Given a quadrilateral ABCD with AP and BP are bisectors of two adjacent angles A and B. Prove that $2\angle APB=\angle C+\angle D$.

Explanation:  

• In the given quadrilateral ABCD the angle bisectors AP and BP of angles A and B form two triangles APD and BPC.
• Now we know that the sum of all angles of a triangle is $180$° and a quadrilateral is $360$°.
• Therefore, $\angle A+\angle B+\angle C+\angle D=360$ --(a)
• Hence in triangle APD we get, $\angle\frac{A}{2}+\angle D+ \angle DPA=180$  --(b)
• Similarly in triangle BPC we get, $\angle\frac{B}{2}+\angle C+ \angle BPC=180$  --(c)
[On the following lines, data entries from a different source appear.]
(** X4: a response without any backtick holds no code block.  If it holds
    a character that is not white space, the command is the last line of
    the stripped response: not empty, free of line boundaries, and the end
    of the stripped response from its start or from after a line boundary.
    [shellAI.py] then shows the lines before it. *)
Theorem extract_without_fence (response : str) :
  96 ∉ response ->
  Exists (fun c => isspace c = false) response ->
  ∃ command pre,
    Shellai.extract_command_value response = Ok command
    ∧ Legacy.extract_command_value response
      = Ok (command, join [10] (removelast (splitlines (strip response))))
    ∧ command ≠ []
    ∧ Forall (fun x => is_linebreak x = false) command
    ∧ strip response = pre ++ command
    ∧ (pre = [] ∨ ∃ p b, pre = p ++ [b] ∧ is_linebreak b = true).
Proof.
  intros Hbt Hchar.
  unfold Shellai.extract_command_value, Legacy.extract_command_value.
  rewrite !findall_blocks_nothing by exact Hbt.
  destruct (index_last (splitlines (strip response))) as [cmd|e] eqn:E.
  - pose proof (index_last_splitlines_shape _ _ E) as (Hne & Hline & _ & pre & Hpre & Hend).
    exists cmd, pre. cbn [mbind result_bind mret result_ret]. done.
  - exfalso. unfold index_last, splitlines in E.
    destruct (strip_end response) as [Hnil | (s' & c & Hs & Hc)].
    + apply strip_nil in Hnil. apply Exists_exists in Hchar as (c & Hin & Hc).
      rewrite Forall_forall in Hnil. specialize (Hnil _ Hin). congruence.
    + rewrite Hs in E.
      assert (Hlb : is_linebreak c = false).
      { destruct (is_linebreak c) eqn:El; [|reflexivity].
        apply linebreak_is_space in El. congruence. }
      destruct (splitlines_from_last (length s') s' [] c (le_n _) Hlb ltac:(constructor))
        as (l & pre & Hl & _).
      rewrite Hl in E. discriminate.
Qed.

Lemma extract_without_fence_witness :
  ∃ command pre,
    Shellai.extract_command_value (py "Check the disk.\r\nLike this:\ndf -h \n")
    = Ok command
    ∧ Legacy.extract_command_value (py "Check the disk.\r\nLike this:\ndf -h \n")
      = Ok (command,
            join [10] (removelast (splitlines
                         (strip (py "Check the disk.\r\nLike this:\ndf -h \n")))))
    ∧ command ≠ []
    ∧ Forall (fun x => is_linebreak x = false) command
    ∧ strip (py "Check the disk.\r\nLike this:\ndf -h \n") = pre ++ command
    ∧ (pre = [] ∨ ∃ p b, pre = p ++ [b] ∧ is_linebreak b = true).
Proof.
  apply (extract_without_fence (py "Check the disk.\r\nLike this:\ndf -h \n")).
  - refine (bool_decide_unpack _ _). vm_compute. exact I.
  - apply Exists_exists. exists 67. split; [|reflexivity].
    refine (bool_decide_unpack _ _). vm_compute. exact I.
Defined.

(** * Further properties: the sanitizer *)

Section SanitizerRoundTrip.

Variable newline_as : str.
Hypothesis newline_as_plain :
  newline_as = [32] ∨ newline_as = [].

Lemma rewrite_all_plain (c : str) :
  Forall (fun x => plain_char x = true) c -> rewrite_all newline_as c = c.
Proof.
  induction 1 as [|x c Hx _ IH]; [reflexivity|].
  rewrite rewrite_cons, IH. unfold rewrite_char.
  unfold plain_char, escaped_form in Hx.
  destruct (x =? 34), (x =? 10), (x =? 36), (x =? 96), (x =? 92);
    try discriminate. reflexivity.
Qed.

Lemma rewrite_all_fixed (c : str) :
  rewrite_all newline_as c = c -> Forall (fun x => plain_char x = true) c.
Proof.
  intros Hfix.
  assert (Hnl : 10 ∉ c).
  { rewrite <- Hfix. apply rewrite_no_newline, newline_as_plain. }
  pose proof (rewrite_length newline_as c Hnl) as Hlen.
  rewrite Hfix in Hlen.
  assert (Hesc : List.filter escaped_form c = []).
  { destruct (List.filter escaped_form c); [reflexivity|]. cbn in Hlen. lia. }
  apply Forall_forall. intros x Hx. unfold plain_char.
  destruct (escaped_form x) eqn:Ex.
  - assert (Hin : In x (List.filter escaped_form c)).
    { apply List.filter_In. split; [apply list_elem_of_In, Hx | exact Ex]. }
    rewrite Hesc in Hin. destruct Hin.
  - destruct (N.eqb_spec x 10) as [->|_]; [contradiction|reflexivity].
Qed.

Lemma read_back_rewrite_all (c : str) :
  read_back (rewrite_all newline_as c)
  = concat (map (fun x => if x =? 10 then newline_as else [x]) c).
Proof.
  induction c as [|x c IH]; [reflexivity|].
  rewrite rewrite_cons. cbn [map concat]. rewrite <- IH. unfold rewrite_char.
  destruct (N.eqb_spec x 34) as [->|H1]; [reflexivity|].
  destruct (N.eqb_spec x 10) as [->|H2].
  { destruct newline_as_plain as [-> | ->]; reflexivity. }
  destruct (N.eqb_spec x 36) as [->|H3]; [reflexivity|].
  destruct (N.eqb_spec x 96) as [->|H4]; [reflexivity|].
  destruct (N.eqb_spec x 92) as [->|H5]; [reflexivity|].
  cbn [app read_back]. apply N.eqb_neq in H5. rewrite H5. reflexivity.
Qed.

Lemma rewrite_all_injective (c1 c2 : str) :
  10 ∉ c1 -> 10 ∉ c2 ->
  rewrite_all newline_as c1 = rewrite_all newline_as c2 -> c1 = c2.
Proof.
  assert (Hid : ∀ c : str, 10 ∉ c ->
            concat (map (fun x => if x =? 10 then newline_as else [x]) c) = c).
  { induction c as [|x c IH]; [reflexivity|]. intros H.
    apply not_elem_of_cons in H as [Hx Hc]. cbn [map concat].
    destruct (N.eqb_spec x 10) as [->|_]; [done|]. rewrite IH by exact Hc. reflexivity. }
  intros H1 H2 Heq. apply (f_equal read_back) in Heq.
  rewrite !read_back_rewrite_all, !Hid in Heq by assumption. exact Heq.
Qed.

End SanitizerRoundTrip.

(** X5: [clean_command] returns its argument unchanged exactly when the
    argument holds no double quote, dollar sign, backtick, backslash or line
    feed; this holds for both scripts. *)
Theorem clean_command_fixed_points (c : str) :
  (Shellai.clean_command c = c ↔ Forall (fun x => plain_char x = true) c)
  ∧ (Legacy.clean_command c = c ↔ Forall (fun x => plain_char x = true) c).
Proof.
  rewrite shellai_clean_command_table, legacy_clean_command_table. split; split.
  - apply (rewrite_all_fixed [32]). by left.
  - apply (rewrite_all_plain [32]).
  - apply (rewrite_all_fixed []). by right.
  - apply (rewrite_all_plain []).
Qed.

(** X6: on commands without a line feed [clean_command] is injective: two
    different commands are never sent as the same text.  (A line feed is
    lost: in [shellai.py] it becomes the space that a space also gives.) *)
Theorem clean_command_injective (c1 c2 : str) :
  10 ∉ c1 -> 10 ∉ c2 -> c1 ≠ c2 ->
  Shellai.clean_command c1 ≠ Shellai.clean_command c2
  ∧ Legacy.clean_command c1 ≠ Legacy.clean_command c2.
Proof.
  intros H1 H2 Hne.
  rewrite !shellai_clean_command_table, !legacy_clean_command_table. split.
  - intros Heq. apply Hne, (rewrite_all_injective [32]); [by left|assumption..].
  - intros Heq. apply Hne, (rewrite_all_injective []); [by right|assumption..].
Qed.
• From (a) and Adding (b) to (c) we get, $\angle\frac{A+B}{2}+\angle D+\angle C+ \angle DPA+\angle BPC=360 \\->\angle A+\angle B+2\angle D+2\angle C+ 2(\angle DPA+\angle BPC)=720\\->(\angle A+\angle B+\angle D+\angle C)+\angle D+\angle C+2(\angle DPA+\angle BPC)=720\\->\angle D+\angle C+2(\angle DPA+\angle BPC)=360$
• Now we know that at point P, $\angle DPA+\angle BPC+\angle APB=180$  
• Hence we get,
• $->\angle C+\angle D+2(180-\angle APB)=360\\->\angle C+\angle D+360-2\angle APB=360\\->2\angle APB=\angle C+\angle D$   --->Hence proved.